Glioblastoma Imaging

Imaging and Grading with Multimodal Smart Probes

Gliomas comprise 80% of malignant brain tumors and can be categorized into four grades based on pathological 1characteristics such as morphological variability, angiogenesis, necrosis, and cellularity. Grade IV (glioblastoma multiforme, GBM) is the most invasive form and results in an average patient lifespan of only 15 months despite aggressive intervention. The current treatment for malignant brain gliomas involves surgical resection followed by combined radio- and chemotherapies with the extent of resection being one of the greatest prognostic indicators. Therefore, there is great interest in developing tools to provide better contrast between cancerous and normal tissues so that the maximal resection can be obtained.

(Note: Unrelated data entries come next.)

(** * Gaia catalogue service: kinematic derivation and population selection

    A shallow embedding of [src/core/gaia_service.py] (class [GaiaService]).

    - Table cells are IEEE binary64 numbers ([PrimFloat.float]); a missing
      value is NaN, as in a pandas float column.  The [source_id] column is
      an integer column.
    - [pd.DataFrame] and [QueryResult] are mutable Python objects.  Each
      kind lives in a store (a list indexed by address) so that aliasing
      between the caller's table, the returned table and the cached last
      result is visible.
    - Methods run in a state-and-exception monad over that store.
    - The Gaia archive ([astroquery]), the Galactocentric frame transform
      ([astropy]), Python's float formatting and Python's [str.lower] are
      collaborators outside the repository; they are fields of an
      environment record. *)

From Stdlib Require Import Floats ZArith DecimalString Ascii String Bool Lia.
From stdpp Require Import base option list strings.

Open Scope string_scope.

(** ** Numbers *)

Definition nan : float := PrimFloat.nan.

(** int64 to float64, as numpy converts an integer column that takes part in
    float arithmetic (round to nearest). *)
Definition int64_to_float (z : Z) : float :=
  if (z =? - 2 ^ 63)%Z then Z.ldexp (-1)%float 63
  else if (z <? 0)%Z then PrimFloat.opp (PrimFloat.of_uint63 (Uint63.of_Z (- z)))
  else PrimFloat.of_uint63 (Uint63.of_Z z).

(** [str(n)] for a Python int. *)
Definition str_int (z : Z) : string := NilZero.string_of_int (Z.to_int z).

(** ** Tables *)

Inductive column : Type :=
| IntCol (xs : list Z)
| FloatCol (xs : list float).

Inductive cell : Type :=
| Int (z : Z)
| Float (x : float).

Definition cells (c : column) : list cell :=
  match c with
  | IntCol xs => Int <$> xs
  | FloatCol xs => Float <$> xs
  end.

(** [series.values] used as a float64 array. *)
Definition values (c : column) : list float :=
  match c with
  | IntCol xs => int64_to_float <$> xs
  | FloatCol xs => xs
  end.

(** A frame: the length of its index and its columns in order.  pandas keeps
    every column exactly as long as the index. *)
Record DataFrame : Type := {
  nrows : nat;
  columns : list (string * column)
}.

Global Instance DataFrame_inhabited : Inhabited DataFrame :=
  populate {| nrows := 0; columns := [] |}.

Fixpoint col_lookup (name : string) (cs : list (string * column)) : option column :=
  match cs with
  | [] => None
  | (k, c) :: rest => if String.eqb k name then Some c else col_lookup name rest
  end.
Lemma unused_available lc :
  if lc_unused_element_available lc then exists i, victim lc i
  else free (lists lc) = [] /\ lru (lists lc) = [].
Proof.
  unfold lc_unused_element_available, victim. destruct (free (lists lc)) as [|i fr]; [|by eauto].
  destruct (lru (lists lc)) as [|i l] using rev_ind; [done|].
  destruct (l ++ [i]) eqn:E; [by destruct l|]. rewrite <- E. exists i. right. by rewrite last_snoc.
Qed.

Lemma prepare_eq lc enr i :
  core (nr_elements lc) (elements lc) (lists lc) (lc_slot lc) -> victim lc i ->
  lc_prepare_for_change lc enr =
  Ret (Some i,
    mk_lru_cache (list_move i TO_BE_CHANGED (lists lc)) (nr_elements lc) (max_pending_changes lc)
      (pending_changes lc) (used lc) (stats lc) (flags lc)
      (hlist_add_head i (hash (nr_elements lc) enr)
         (if hlist_unhashed i (lc_slot lc) then lc_slot lc else hlist_del i (lc_slot lc)))
      (alter (set_new_number enr) i (elements lc))).
Proof.
  intros Hc Hv. pose proof (victim_unused _ _ Hv) as Hu.
  assert (i < nr_elements lc)%nat as Hi
    by (destruct Hu; [by apply (core_on_lt Hc FREE)|by apply (core_on_lt Hc LRU)]).
  unfold lc_prepare_for_change.
  destruct Hv as [Hh|[Hf Hl]].
  - destruct (free (lists lc)) as [|k fr] eqn:E; simplify_eq/=.
    rewrite paranoia_element_ok by done. destruct (last (lru (lists lc))); lc_simpl; by case_if.
  - rewrite Hf, Hl. rewrite paranoia_element_ok by done. lc_simpl. by case_if.
Qed.

Lemma lookup_set_flags lc f enr inc : lc_lookup (set_flags f lc) enr inc = lc_lookup lc enr inc.
Proof.
  unfold lc_lookup. lc_simpl. unfold lc_hash_slot. lc_simpl.
  generalize (default [] (lc_slot lc !! Z.to_nat (enr mod Z.of_nat (nr_elements lc)))) as chain.
  intros chain. induction chain as [|i chain IH]; simpl; [done|]. by rewrite IH.
Qed.

(** Flags of the cache during and after a call: only the bits named in the
    code change. *)
Ltac flag_bits :=
  lc_simpl; rewrite ?flag_clearbit, ?flag_setbit by done;
  cbn [__LC_PARANOIA __LC_DIRTY __LC_LOCKED __LC_STARVING Z.eqb Pos.eqb negb orb];
  rewrite ?andb_false_r, ?andb_true_r.

Definition get_ref (e : lc_element) : lc_element := set_refcnt (u32 (refcnt e + 1)) e.

Lemma elem_altered lc lc' i f j :
  lc_wf lc -> (i < nr_elements lc)%nat -> elements lc' = alter f i (elements lc) ->
  elem lc' j = if decide (i = j) then f (elem lc i) else elem lc j.
Proof. intros Hwf Hi He. unfold elem at 1. rewrite He. apply elem_set_elem; [apply Hwf|done]. Qed.

Section get_branches.
Context (lc : lru_cache) (enr : Z).
Context (Hwf : lc_wf lc) (Hroom : refcnt_room lc).
Lemma max_end_attained t s : s < max_end t -> 0 <= s -> exists i, i ∈ inorder t /\ s < NODE_END i.
Proof.
  induction t as [|l IHl j e r IHr]; simpl; [lia|]. intros Hs Hs0.
  destruct (Z.lt_ge_cases s (NODE_END j)); [exists j; set_solver|].
  destruct (Z.lt_ge_cases s (max_end l)).
  - destruct IHl as (i & ? & ?); [done..|]. exists i. set_solver.
  - destruct IHr as (i & ? & ?); [lia..|]. exists i. set_solver.
Qed.

Lemma left_reaches_aug l s : aug l -> 0 <= s -> left_reaches l s = (s <? max_end l).
Proof.
  destruct l; simpl; intros Ha Hs; [symmetry; apply Z.ltb_ge; lia|]. by destruct Ha as (-> & _).
Qed.

(** Right of an interval that starts at or after the end, nothing overlaps. *)
Lemma no_overlap_right i l sector iend :
  iend <= i_sector i -> (forall j, j ∈ l -> key_lt i j) -> filter (overlaps sector iend) l = [].
Proof.
  intros Hi Hl. apply filter_none. intros j Hj [? _]. specialize (Hl j Hj). unfold key_lt in Hl. lia.
Qed.

Lemma find_overlap_loop_spec t sector iend :
  sorted (inorder t) -> Forall interval_ok (inorder t) -> aug t -> 0 <= sector ->
  find_overlap_loop t sector iend = head (filter (overlaps sector iend) (inorder t)).
Proof.
  intros Hs Hok Ha Hsec. induction t as [|l IHl i e r IHr]; simpl; [done|].
  simpl in Hs, Hok, Ha. apply sorted_node in Hs as (Hsl & Hsr & Hli & Hir & Hlr).
  apply Forall_app in Hok as [Hokl [Hoki Hokr]%Forall_cons]. destruct Ha as (_ & Hal & Har).
  rewrite filter_app, left_reaches_aug by done. destruct (Z.ltb_spec sector (max_end l)) as [Hr|Hr].
  - rewrite IHl by done. destruct (filter (overlaps sector iend) (inorder l)) eqn:E; [|done]. simpl.
    destruct (max_end_attained l sector Hr Hsec) as (j & Hj & Hje).
    assert (iend <= i_sector j).
    { destruct (Z.lt_ge_cases (i_sector j) iend); [|done].
      assert (j ∈ filter (overlaps sector iend) (inorder l)) as Hin by (by apply list_elem_of_filter).
      rewrite E in Hin. by apply not_elem_of_nil in Hin. }
    rewrite (no_overlap_right j) by (try done; intros k [->|]%elem_of_cons; auto). done.
  - rewrite (filter_none _ (inorder l)) by (intros j Hj [_ ?]; pose proof (max_end_ge l j Hj); lia).
    simpl. fold (NODE_END i). pose proof (node_end_eq i Hoki) as [_ Hne].
    destruct (Z.ltb_spec (i_sector i) iend), (Z.ltb_spec sector (NODE_END i)); simpl.
    1: by rewrite filter_cons_True.
    all: rewrite filter_cons_False by (intros [? ?]; lia).
    all: destruct (Z.leb_spec (i_sector i) sector); [by apply IHr|].
    all: try lia; by rewrite (no_overlap_right i).
Qed.

(** The descent and the membership test follow the tree order. *)
Definition same_key (i j : drbd_interval) : Prop := i_sector i = i_sector j /\ i_addr i = i_addr j.

Lemma key_lt_irrefl i j : key_lt i j -> ~ same_key i j.
Proof. unfold key_lt, same_key. lia. Qed.

Lemma key_trichotomy i j : key_lt i j \/ key_lt j i \/ same_key i j.
Proof. unfold key_lt, same_key. lia. Qed.

Lemma key_lt_trans i j k : key_lt i j -> key_lt j k -> key_lt i k.
Proof. unfold key_lt. lia. Qed.

Lemma contains_spec t s a :
  sorted (inorder t) ->
  drbd_contains_interval t s a = true <-> exists i, i ∈ inorder t /\ i_sector i = s /\ i_addr i = a.
Proof.
  induction t as [|l IHl i e r IHr]; intros Hs; cbn [inorder drbd_contains_interval].
  { split; [done|]. by intros (i & ?%not_elem_of_nil & _). }
  apply sorted_node in Hs as (Hsl & Hsr & Hli & Hir & Hlr). unfold key_lt in Hli, Hir.
  setoid_rewrite elem_of_app. setoid_rewrite elem_of_cons.
  destruct (Z.ltb_spec s (i_sector i)); [rewrite IHl by done; naive_solver lia|].
  destruct (Z.ltb_spec (i_sector i) s); [rewrite IHr by done; naive_solver lia|].
  destruct (Z.ltb_spec a (i_addr i)); [rewrite IHl by done; naive_solver lia|].
  destruct (Z.ltb_spec (i_addr i) a); [rewrite IHr by done; naive_solver lia|].
  split; [|done]. intros _. exists i. split_and!; [by right; left|lia|lia].
Qed.

(** The three ways the descent continues at a node. *)
Lemma insert_descend_left l i e r this :
  key_lt this i ->
  insert_descend (Node l i e r) this =
  let '(n, l') := insert_descend l this in
  ((fun l => Node l i (Z.max e (NODE_END this)) r) <$> n, Node l' i (Z.max e (NODE_END this)) r).
Proof.
  intros Hk. cbn [insert_descend].
  replace (if e <? NODE_END this then NODE_END this else e) with (Z.max e (NODE_END this))
    by (case_if; lia).
  unfold key_lt in Hk. repeat case_if; (done || lia).
Qed.
(* ===== verification/Conflict.v ===== *)
(** * Conflicts between requests ([drbd/drbd_int.h] 2992-3160, [drbd/drbd_req.c],
      [drbd/drbd_receiver.c], [drbd/drbd_sender.c])

    Every request that touches a range of the device sits in the interval tree
    [device->requests].  [drbd_find_conflict] decides whether it has to wait,
    [drbd_release_conflicts] queues the waiting ones again, and a work function
    takes them from the queue.  All of it runs under [device->interval_lock], so
    an operation of this file is one critical section; threads interleave as
    sequences of such operations ([critical_section]).  A request that was canceled, or
    whose block is in sync, is removed in a second critical section of its owner. *)
From S2P Require Import Prelude Interval.

(** ** State *)

(** [struct conflict_worker]: the queues, as addresses of the queued intervals. *)
Record conflict_worker := mk_worker {
  resync_writes : list Z;
  resync_reads : list Z;
  writes : list Z;
  peer_writes : list Z }.
Lemma shift_in_wf v h : hist_wf h -> v ∉ h -> no_primary v = v -> hist_wf (shift_in v h).
Proof.
  intros (Hlen & l & k & -> & Hnd & Hall) Hv Hp. unfold shift_in. split; [rewrite length_take; simpl; lia|].
  destruct k as [|k].
  - rewrite app_nil_r in *. destruct (decide (l = [])) as [-> |Hne]; [exists [], 0%nat; by split_and!|].
    destruct (exists_last Hne) as (l' & x & ->). exists (v :: l'), 0%nat. rewrite app_nil_r.
    rewrite length_app. simpl. rewrite Nat.add_1_r. simpl. rewrite take_app_length. split_and!; [done| |].
    + apply NoDup_app in Hnd as (Hnd & _ & _). apply NoDup_cons. split; [|done]. intros Hin. apply Hv. set_solver.
    + apply Forall_app in Hall as [Hall _]. by constructor.
  - exists (v :: l), k. rewrite length_app, length_replicate.
    replace (length l + S k)%nat with (S (length l + k)) by lia. cbn [take app]. split_and!.
    + f_equal. rewrite take_app_ge by lia. f_equal.
      replace (length l + k - length l)%nat with k by lia.
      rewrite take_replicate. f_equal. lia.
    + apply NoDup_cons. split; [|done]. intros Hin. apply Hv. set_solver.
    + by constructor.
Qed.

Lemma replicate_snoc k : replicate k 0 ++ [0] = replicate (S k) 0.
Proof. change [0] with (replicate 1 0). rewrite <- replicate_add. by rewrite Nat.add_1_r. Qed.

Lemma shift_out_wf h : hist_wf h -> hist_wf (shift_out h).
Proof.
  intros (Hlen & l & k & -> & Hnd & Hall). unfold hist_wf, shift_out. destruct l as [|x l].
  - destruct k as [|k]; [pose proof history_uuids_pos; simpl in Hlen; lia|].
    cbn [app replicate] in *. rewrite replicate_snoc. split; [done|]. by exists [], (S k).
  - cbn [app] in *. rewrite <- app_assoc, replicate_snoc. split.
    + revert Hlen. cbn [length]. rewrite !length_app, !length_replicate. lia.
    + exists l, (S k). by apply NoDup_cons in Hnd as [_ ?]; apply Forall_cons in Hall as [_ ?].
Qed.

Lemma not_in_history v h : existsb (fun x => x =? v) h = false -> v ∉ h.
Proof.
  intros He Hin. apply list_elem_of_In in Hin. apply not_true_iff_false in He. apply He, existsb_exists.
  exists v. by rewrite Z.eqb_refl.
Qed.

(** The operations keep the node id and the number of slots. *)
Record same_shape (m m' : drbd_md) : Prop := {
  shape_node : md_node_id m' = md_node_id m;
  shape_max : max_peers m' = max_peers m;
  shape_peers : length (peers m') = length (peers m);
  shape_hist : hist_wf (history_uuids m) -> hist_wf (history_uuids m') }.

#[export] Instance same_shape_preorder : PreOrder same_shape.
Proof.
  split; [intros m; by split|]. intros a b c [] []. split; [congruence..|]. auto.
Qed.

Lemma push_history_shape v m : same_shape m (_drbd_uuid_push_history v m).
Proof.
  unfold _drbd_uuid_push_history. destruct (push_history_skips m v) eqn:E; [done|].
  unfold push_history_skips in E. rewrite !orb_false_iff in E. destruct E as [_ He].
  split; [done..|]. intros Hh. apply shift_in_wf; [done|by apply not_in_history|apply no_primary_idem].
Qed.

Lemma set_peer_md_shape i f m : same_shape m (set_peer_md i f m).
Proof. split; [done|done|apply length_alter|done]. Qed.

Lemma shape_foldl {A B} (P : A -> drbd_md) (f : A -> B -> A) l a :
  (forall a b, same_shape (P a) (P (f a b))) -> same_shape (P a) (P (foldl f a l)).
Proof.
  intros Hf. revert a. induction l as [|b l IH]; intros a; [done|]. simpl. etransitivity; [apply Hf|apply IH].
Qed.
End uuid_props.

#[export] Hint Resolve push_history_shape set_peer_md_shape : drbd.

Section uuid_wf.
Context `{DrbdHeaders}.

Notation shape d d' := (same_shape (md d) (md d')).

Lemma set_exposed_md v d : md (snd (drbd_uuid_set_exposed v d)) = md d.
Proof. unfold drbd_uuid_set_exposed. by case_if. Qed.

Lemma set_current_shape v d : shape d (__drbd_uuid_set_current v d).
Proof. unfold __drbd_uuid_set_current. rewrite set_exposed_md. by split. Qed.

Lemma uuid_set_bitmap_shape p v d : shape d (drbd_uuid_set_bitmap p v d).
Proof.
  unfold drbd_uuid_set_bitmap, __drbd_uuid_set_bitmap. case_if; cbn; [apply set_peer_md_shape|].
  etransitivity; [apply set_peer_md_shape|apply push_history_shape].
Qed.

Lemma rotate_shape weak dagtag rnd d : shape d (snd (rotate_current_into_bitmap weak dagtag rnd d)).
Proof.
  unfold rotate_current_into_bitmap. set (c := if current_uuid (md d) =? _ then _ else _).
  set (r0 := mk_rotation _ _ _ _ _). cbn zeta.
  assert (forall r p, same_shape (rot_md r) (rot_md (rotate_peer_device c weak dagtag r p))) as H1.
  { intros r p. unfold rotate_peer_device. repeat case_if; cbn; auto using set_peer_md_shape; reflexivity. }
  assert (forall r i, same_shape (rot_md r) (rot_md (rotate_node_id c dagtag r i))) as H2.
  { intros r i. unfold rotate_node_id. repeat case_if; cbn; auto using set_peer_md_shape; reflexivity. }
  set (r := foldl _ _ (seq _ _)). assert (same_shape (md d) (rot_md r)) as Hs.
  { change (md d) with (rot_md r0). etransitivity; [|apply shape_foldl, H2]. apply shape_foldl, H1. }
  cbn [snd]. by case_if.
Qed.

Lemma prepare_shape f r1 r2 ok d : shape d (snd (__new_current_uuid_prepare f r1 r2 ok d)).
Proof.
  unfold __new_current_uuid_prepare. pose proof (rotate_shape (if f then initial_resync_nodes d else 0) (dagtag_sector d) r1 d) as Hr.
  destruct (rotate_current_into_bitmap _ _ _ d) as [got d1]. cbn [snd] in Hr.
  case_if; [done|]. case_if; cbn [snd]; repeat (etransitivity; [|apply set_current_shape]); done.
Qed.

Lemma new_current_shape my_id f r1 r2 ok d : shape d (snd (drbd_uuid_new_current my_id f r1 r2 ok d)).
Proof.
  unfold drbd_uuid_new_current. case_if.
  - pose proof (prepare_shape f r1 r2 ok d). by destruct (__new_current_uuid_prepare _ _ _ _ d).
  - case_if; [|done]. pose proof (set_exposed_md (with_role d r1) d) as He.
    destruct (drbd_uuid_set_exposed _ d) as [b d1]. cbn in *. by rewrite He.
Qed.

Lemma by_user_shape r1 r2 ok d : shape d (snd (drbd_uuid_new_current_by_user r1 r2 ok d)).
Proof.
  unfold drbd_uuid_new_current_by_user. etransitivity; [|apply prepare_shape].
  set (mask := foldl _ 0 _). set (d1 := foldl _ d _). transitivity (md d1).
  { apply (shape_foldl md). intros. apply uuid_set_bitmap_shape. }
  apply (shape_foldl md (forget_slot mask)). intros a i. unfold forget_slot. repeat case_if; try reflexivity. cbn.
  etransitivity; [apply set_peer_md_shape|apply push_history_shape].
Qed.

Lemma set_slots_shape u nodes d : shape d (snd (__set_bitmap_slots u nodes d)).
Proof.
  unfold __set_bitmap_slots. apply (shape_foldl (fun a => md (snd a)) (set_bitmap_slot u nodes) _ (0, d)).
  intros [b a] i.
  unfold set_bitmap_slot. repeat case_if; try reflexivity; cbn;
    (etransitivity; [apply set_peer_md_shape|apply push_history_shape]).
Qed.

Lemma resync_finished_shape p d : shape d (snd (drbd_uuid_resync_finished p d)).
Proof.
  unfold drbd_uuid_resync_finished. set (d1 := foldl _ d _). set (d2 := foldl _ d1 _).
  assert (shape d d2) as Hd2.
  { transitivity (md d1); [apply (shape_foldl md); intros; apply push_history_shape|].
    apply (shape_foldl md). intros a i. case_if; [done|]. apply push_history_shape. }
  pose proof (set_slots_shape (pd_rs_start_uuid p)
    (Z.ldiff (__test_bitmap_slots_of_peer p) (peers_with_current_uuid d2 (pd_current_uuid p))) d2) as Hd3.
  cbn zeta. destruct (__set_bitmap_slots _ _ d2) as [n d3]. cbn [snd] in Hd3.
  pose proof (set_slots_shape 0
    (u64 (Z.lor (Z.lnot (__test_bitmap_slots_of_peer p)) (peers_with_current_uuid d2 (pd_current_uuid p)))) d3) as Hd4.
  destruct (__set_bitmap_slots _ _ d3) as [n' d4]. cbn [snd] in *.
  etransitivity; [|apply set_current_shape]. cbn [md set_md].
  etransitivity; [|apply push_history_shape]. do 2 (etransitivity; [|done]). done.
Qed.
(** ** Theorems *)

Section handshake_theorems.
Context `{DrbdHeaders}.

Notation resolved d p := (fst (drbd_resolved_uuid d p)).

(** C17: two connected nodes that compare the UUIDs they exchanged reach matching
    decisions: one becomes source where the other becomes target, with the same
    kind of bitmap and the same third node, or both see the same split brain,
    unrelated data or no need to sync.  Conditions: each node has what the other sent, in
    which the entry of a node is its own slot, or -1 for an empty one ([sees]); each
    has seen the other miss the end of a resync exactly when the other knows it, and
    not both ways at once ([sees_missed]); neither state changed since the UUIDs
    were sent; no UUID is the reserved -1; the protocol is 116 or newer (with an older one
    a node leaves out its own slots without a bitmap); and not both current generations are the start of a
    bitmap of the other node ([not_crossed]). *)
Theorem drbd_uuid_compare_mirror c1 d1 p1 c2 d2 p2 :
  connected c1 d1 p1 c2 d2 p2 -> 116 <= agreed_pro_version p1 -> not_crossed d1 p1 d2 p2 ->
  let r1 := drbd_uuid_compare (md_node_id (md d1)) c1 d1 p1 in
  let r2 := drbd_uuid_compare (md_node_id (md d2)) c2 d2 p2 in
  cmp_strategy r2 = mirror (cmp_strategy r1) /\ cmp_peer_node_id r2 = cmp_peer_node_id r1.
Proof.
  intros Hc Ha Hx. pose proof Hc as [H12 H21 _ _ _ [U1 U2] _ _]. pose proof (sees_agreed _ _ _ H12) as Hag.
  unfold drbd_uuid_compare. rewrite U1, U2, (sees_current _ _ _ H12), (sees_current _ _ _ H21).
  set (a := no_primary (resolved d1 p1)). set (b := no_primary (resolved d2 p2)).
  rewrite (Z.eqb_sym (or_just_created b) (or_just_created a)).
  destruct (or_just_created a =? UUID_JUST_CREATED) eqn:Ea, (or_just_created b =? UUID_JUST_CREATED) eqn:Eb; try done.
  cbn [andb]. unfold or_just_created in *. pose proof uuid_just_created.
  destruct (Z.eqb_spec a 0) as [|Hza]; [by rewrite Z.eqb_refl in Ea|].
  destruct (Z.eqb_spec b 0) as [|Hzb]; [by rewrite Z.eqb_refl in Eb|].
  destruct (a =? b).
  - rewrite !(proj2 (Z.ltb_ge _ 110)) by lia. pose proof (same_generation_mirror _ _ _ _ _ _ Hc) as Hm.
    destruct (compare_same_generation c1 d1 p1), (compare_same_generation c2 d2 p2). done.
  - by apply compare_generations_mirror with (c1 := c1) (c2 := c2).
Qed.

(** C18: the automatic recovery from a split brain without primary gives the two
    nodes opposite roles, or makes both disconnect: when they use matching
    policies, know each other's number of changed blocks and bitmap UUIDs, and
    have different [RESOLVE_CONFLICTS] bits. *)
Theorem drbd_asb_recover_0p_mirror c1 d1 p1 id1 c2 d2 p2 id2 :
  after_sb_0p c1 = convert_after_sb (after_sb_0p c2) -> RESOLVE_CONFLICTS c1 = negb (RESOLVE_CONFLICTS c2) ->
  pd_dirty_bits p1 = pd_comm_bm_set p2 -> pd_dirty_bits p2 = pd_comm_bm_set p1 ->
  pd_bitmap_uuid p1 id1 = drbd_bitmap_uuid d2 p2 -> pd_bitmap_uuid p2 id2 = drbd_bitmap_uuid d1 p1 ->
  drbd_asb_recover_0p id2 c2 d2 p2 = mirror (drbd_asb_recover_0p id1 c1 d1 p1).
Proof.
  intros Hp Hr H1 H2 B1 B2.
  unfold drbd_asb_recover_0p, discard_younger_pri, discard_older_pri, discard_zero_chg, discard_least_chg, by_resolve_conflicts.
  rewrite Hp, Hr, H1, H2, B1, B2. clear.
  set (x1 := Z.land (drbd_bitmap_uuid d1 p1) _). set (x2 := Z.land (drbd_bitmap_uuid d2 p2) _).
  set (n1 := pd_comm_bm_set p1). set (n2 := pd_comm_bm_set p2).
  destruct (RESOLVE_CONFLICTS c2), (after_sb_0p c2); cbn [convert_after_sb negb mirror]; try done;
  repeat (case_decide; try done);
  destruct (Z.eqb_spec x1 0), (Z.eqb_spec x1 1), (Z.eqb_spec x2 0), (Z.eqb_spec x2 1); cbn [andb]; try done; try lia;
  destruct (Z.eqb_spec n1 0), (Z.eqb_spec n2 0); cbn [andb]; try done; try lia;
  destruct (Z.ltb_spec n1 n2), (Z.ltb_spec n2 n1); done || lia.
Qed.
(* ===== verification/ReqProps.v ===== *)
(** * Reference counting of requests

    Proofs about [Req]: every counter is the number of the things it stands for, in
    every state that the events can reach. *)
From S2P Require Import Prelude Headers Req ReqOrder.

(** ** Contributions to the counters *)

Definition nc (n : Z) : Z := Z.b2z (flag n __RQ_NET_PENDING) + Z.b2z (drbd_sender_needs_master_bio n).
Definition bc (n : Z) : Z := Z.b2z (flag n __RQ_EXP_BARR_ACK && negb (flag n __RQ_NET_DONE)).
Definition qc (n : Z) : Z := Z.b2z (flag n __RQ_NET_QUEUED).
Definition lc (l : Z) : Z :=
  Z.b2z (flag l __RQ_LOCAL_PENDING && negb (flag l __RQ_LOCAL_ABORTED)) + Z.b2z (flag l __RQ_COMPLETION_SUSP).
Definition sumz (f : Z -> Z) (l : list Z) : Z := foldr (fun n a => f n + a) 0 l.

(** What [completion_ref] counts, what [done_ref] counts apart from the previous
    write, and the same for [oos_send_ref]. *)
Definition pending_actions (r : drbd_request) : Z :=
  Z.b2z (submitting r) + lc (local_rq_state r) + sumz nc (net_rq_state r).
Definition undone (r : drbd_request) : Z := Z.b2z (base_done r) + sumz bc (net_rq_state r).
Definition queued (r : drbd_request) : Z := sumz qc (net_rq_state r).

Lemma b2z_range b : 0 <= Z.b2z b <= 1.
Proof. by destruct b. Qed.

Current imaging tools for glioblastomas are non-targeted and can show us where the tumor is located, but tell us little about the molecular biology behind the disease. Therefore, we aim to develop a smart probe that becomes activated upon enzymatic cleavage by furin, a serine endoprotease that is upregulated in glioblastomas. Furin is directly correlated with increased cancer aggressiveness due to its role in degrading the extracellular matrix which promotes intravasation and tumor metastasis. We want to exploit the overexpression of furin to obtain targeted, low-background tumor images and evaluate the extent of enzymatic activity in different glioma grades.

Our proposed probe uses both near-infrared fluorescence and fluorine-18 positron emission tomography imaging modalities. The probe can be used in a single- or dual-mode and could open doors to exciting preclinical and clinical applications, including: fluorescence-guided surgery, tumor grading, and evaluation of cancer-associated enzymatic processes in vivo. The modular nature of the probe is attractive as we can independently modulate the individual components to optimize spectroscopic/pharmacologic properties or exchange the peptide substrate for one of a different enzymatic target. The universality of this technology would be appealing for anyone interested in studying enzymatic activity in diseased states.

Hypoxia: Imaging Enzyme Expression in Tumors

Tumor cells exhibiting reduced oxygen concentration (hypoxia) are associated with increased aggressiveness, ability to metastasize, and resistance to therapeutic intervention. Imaging this aspect of tumor biology has clear potential to improve the staging and treatment of cancer in the clinic.  Currently, nitroimidazoles labeled with 18F-fluorine (e.g., 18F-FMISO and 18F-FAZA) are the standard hypoxia-sensitive imaging probes used in PET.

For all current nitroimidazole PET imaging agents, the reactive intermediates form conjugates with nucleophilic biomolecules and these metabolites are not confined to the intracellular environment. Diffusion and circulation of these radioactive metabolites causes significant non-target tissue accumulation of radioactivity, and delay in background clearance, resulting low signal-to-noise ratios. As a result, 18F-FMISO and 18F-FAZA have limited sensitivity and specificity for hypoxia in cancer, which limits the clinical utility of these agents.

Despite over 20 years of engineering of nitroimidazole-based hypoxia imaging probes, the performance of these imaging approaches has remained largely unchanged, and the potential of this imaging modality has not been realized despite over 60 years of studies demonstrating the clinical significance of tumor hypoxia.

We propose an entirely novel non-nitroimidazole-based “trigger and release” strategy for imaging hypoxia with PET.  This new tactical approach to imaging probe design features a reducible “trigger” as the reductase target, an irreversibly-cleavable linker to favor “release” of the masked imaging agent, and a customizable 18F-labeled moiety for intracellular retention or “trapping” under hypoxic conditions.  Since the trigger is mechanistically detached from the 18F-bearing group following reduction, the fate of the modified trigger subunit is irrelevant for imaging, which detects only emissions from the 18F atom. Under normoxic conditions, the trigger is efficiently back-oxidized to the parent compound by molecular oxygen, diffuses back into the circulation and is excreted.

In vitro studies have confirmed the mechanistic release of the 18F-moiety, and since the approval of the Investigational New Drug Application by the FDA, the clinical phase of the 18F-FMISO study has commenced.